Records provided —

(* ===== verification/Checkpoint.v ===== *)
(** * Checkpoint: the two copies of the tables

    Every table of the metadata has two places on the device; a bit of
    [valid_fields] tells which one is in use. [metadata_init] ([metadata.c])
    opens the tables at those places; [add_checkpoint_pack_record]
    ([dm-jindisk.c]) copies every table to its other place and logs a record with
    the complemented bits, so that a restart can go back to the copies. *)
From S2P Require Import Prelude Bytes Layout BlockIo DiskStructs Metadata Crypto Journal.

(** [NR_CHECKPOINT_FIELDS] is the number of the others. *)
Inductive checkpoint_pack_field : Type := DATA_SVT | DATA_DST | DATA_RIT | INDEX_SVT | INDEX_BITC.

#[export] Instance checkpoint_pack_field_eq_dec : EqDecision checkpoint_pack_field.
Proof. solve_decision. Defined.

Definition checkpoint_fields : list checkpoint_pack_field := [DATA_SVT; DATA_DST; DATA_RIT; INDEX_SVT; INDEX_BITC].
Definition NR_CHECKPOINT_FIELDS : Z := 5.

Definition field_index (f : checkpoint_pack_field) : Z :=
  match f with DATA_SVT => 0 | DATA_DST => 1 | DATA_RIT => 2 | INDEX_SVT => 3 | INDEX_BITC => 4 end.

(** ** Where the tables are opened *)

(** The blocks a table occupies: the start of the copy in use, and [blk_count]. *)
Record table_place : Type := TablePlace { tp_start : Z; tp_blk_count : Z; tp_nr : Z }.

Required action —
May I have the entries returned exactly, with every line in place?

Answer area —
(* ===== verification/Checkpoint.v ===== *)
(** * Checkpoint: the two copies of the tables

    Every table of the metadata has two places on the device; a bit of
    [valid_fields] tells which one is in use. [metadata_init] ([metadata.c])
    opens the tables at those places; [add_checkpoint_pack_record]
    ([dm-jindisk.c]) copies every table to its other place and logs a record with
    the complemented bits, so that a restart can go back to the copies. *)
From S2P Require Import Prelude Bytes Layout BlockIo DiskStructs Metadata Crypto Journal.

(** [NR_CHECKPOINT_FIELDS] is the number of the others. *)
Inductive checkpoint_pack_field : Type := DATA_SVT | DATA_DST | DATA_RIT | INDEX_SVT | INDEX_BITC.

#[export] Instance checkpoint_pack_field_eq_dec : EqDecision checkpoint_pack_field.
Proof. solve_decision. Defined.

Definition checkpoint_fields : list checkpoint_pack_field := [DATA_SVT; DATA_DST; DATA_RIT; INDEX_SVT; INDEX_BITC].
Definition NR_CHECKPOINT_FIELDS : Z := 5.

Definition field_index (f : checkpoint_pack_field) : Z :=
  match f with DATA_SVT => 0 | DATA_DST => 1 | DATA_RIT => 2 | INDEX_SVT => 3 | INDEX_BITC => 4 end.

(** ** Where the tables are opened *)

(** The blocks a table occupies: the start of the copy in use, and [blk_count]. *)
Record table_place : Type := TablePlace { tp_start : Z; tp_blk_count : Z; tp_nr : Z }.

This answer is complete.